T. M. Ravi is chief marketing officer for Iron Mountain responsible for marketing and strategy for the company’s cloud, on-premises and hybrid information management solutions that span data protection, archiving, eDiscovery and compliance. Ravi joined Iron Mountain through the acquisition of Mimosa Systems, the leader in enterprise content archiving, where he was founder, president and chief executive officer. Before Mimosa, Ravi was founder and CEO of Peakstone Corporation that provided performance management solutions for Fortune 500 companies. Prior to his role at Peakstone, Ravi was vice president of marketing at Computer Associates (CA), Ravi he was responsible for the core line of CA enterprise management products, including CA Unicenter as well as the areas of application, systems and network management, software distribution, help desk, security, and storage management.

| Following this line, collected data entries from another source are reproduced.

(* ===== verification/Format.v ===== *)
(** * Relative times and durations ([ui/src/utils/format.ts]) *)
From Stdlib Require Import Ascii ZArith Lia.
From stdpp Require Import base list strings pretty gmap sets relations sorting.
From S2P Require Import Prelude JsStd.
Local Open Scope Z_scope.

(** [now] is [Date.now()]. *)
Definition timeAgo (now : Z) (dateStr : string) : string :=
  let diff := num_sub (Some now) (getTime dateStr) in
  let mins := num_floor_div diff 60000 in
  if num_lt mins (Some 1) then "just now"
  else if num_lt mins (Some 60) then show_num mins +:+ "m ago"
  else
    let hrs := num_floor_div mins 60 in
    if num_lt hrs (Some 24) then show_num hrs +:+ "h ago"
    else show_num (num_floor_div hrs 24) +:+ "d ago".

Definition formatDuration (ms : num) : string :=
  let secs := num_floor_div ms 1000 in
  if num_lt secs (Some 60) then show_num secs +:+ "s"
  else
    let mins := num_floor_div secs 60 in
    let remainSecs := num_rem secs 60 in
    show_num mins +:+ "m " +:+ show_num remainSecs +:+ "s".

(** ** Properties *)

(** C40: for a valid timestamp the label is the age rounded down to the largest
    unit it fills - minutes below an hour, hours below a day, days from then
    on -, an age under a minute and a future timestamp read "just now", and a
    text that is no timestamp reads "NaNd ago". *)
Theorem timeAgo_spec now s :
  timeAgo now s =
    match getTime s with
    | None => "NaNd ago"
    | Some t =>
      let age := now - t in
      if age <? 60000 then "just now"
      else if age <? 3600000 then show_Z (age / 60000) +:+ "m ago"
      else if age <? 86400000 then show_Z (age / 3600000) +:+ "h ago"
      else show_Z (age / 86400000) +:+ "d ago"
    end.
Proof.
  unfold timeAgo. destruct (getTime s) as [t|]; [|done].
  cbn -[Z.div Z.ltb show_Z]. unfold num_lt. by rewrite !Z.div_div, !div_ltb by lia.
Qed.

Lemma formatDuration_nonneg ms :
  0 <= ms →
  formatDuration (Some ms) =
    let secs := ms / 1000 in
    if secs <? 60 then show_Z secs +:+ "s"
    else show_Z (secs / 60) +:+ "m " +:+ show_Z (secs mod 60) +:+ "s".
Proof.
  intros Hms. unfold formatDuration. cbn -[Z.div Z.rem Z.modulo Z.ltb show_Z]. unfold num_lt.
  destruct (_ <? _); [done|]. rewrite Z.rem_mod_nonneg; [done| |lia].
  apply Z.div_pos; lia.
Qed.

(** On durations the compact form loses nothing but the milliseconds: two
    durations read the same only if they have the same number of seconds. *)
Theorem formatDuration_inj a b :
  0 <= a → 0 <= b →
  formatDuration (Some a) = formatDuration (Some b) → a / 1000 = b / 1000.
Proof.
  intros Ha Hb. rewrite !formatDuration_nonneg by done. cbv zeta.
  pose proof (Z.div_pos a 1000 Ha ltac:(lia)). pose proof (Z.div_pos b 1000 Hb ltac:(lia)).
  set (m := a / 1000) in *. set (n := b / 1000) in *. clearbody m n. unfold show_Z.
  destruct (Z.ltb_spec m 60), (Z.ltb_spec n 60).
  - by intros [-> _]%numeral_inj.
  - intros [_ [[=] _]]%numeral_inj; [done..|apply Z.div_pos; lia|done|done].
  - intros [_ [[=] _]]%numeral_inj; [done..|apply Z.div_pos; lia|done|done|done].
  - intros [Hdiv [_ Hmod]]%numeral_inj; [|apply Z.div_pos; lia..|done|done].
    injection Hmod as Hmod. apply numeral_inj in Hmod as [Hmod _]; [|apply Z.mod_pos_bound; lia..|done|done].
    rewrite (Z.div_mod m 60), (Z.div_mod n 60) by lia. congruence.
Qed.

(** ** Witnesses *)

Lemma formatDuration_inj_witness :
  formatDuration (Some 135200) = "2m 15s" ∧ 135200 / 1000 = 135999 / 1000.
Proof.
  split; [vm_compute; reflexivity|].
  apply (formatDuration_inj 135200 135999); [lia|lia|vm_compute; reflexivity].
Defined.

Ravi joined CA through the $1.2 billion acquisition of Cheyenne Software, the market leader in storage management and antivirus solutions. At Cheyenne Software, he was the vice president responsible for the company's successful Windows NT business with products, such as ARCserve backup and InocuLAN antivirus. Earlier in his career, Ravi worked in Hewlett-Packard's Information Architecture Group, where he did product planning for client/server and storage solutions. Ravi earned a MS and PhD from UCLA and a Bachelors of Technology from Indian Institute of Technology (IIT), Kanpur, India.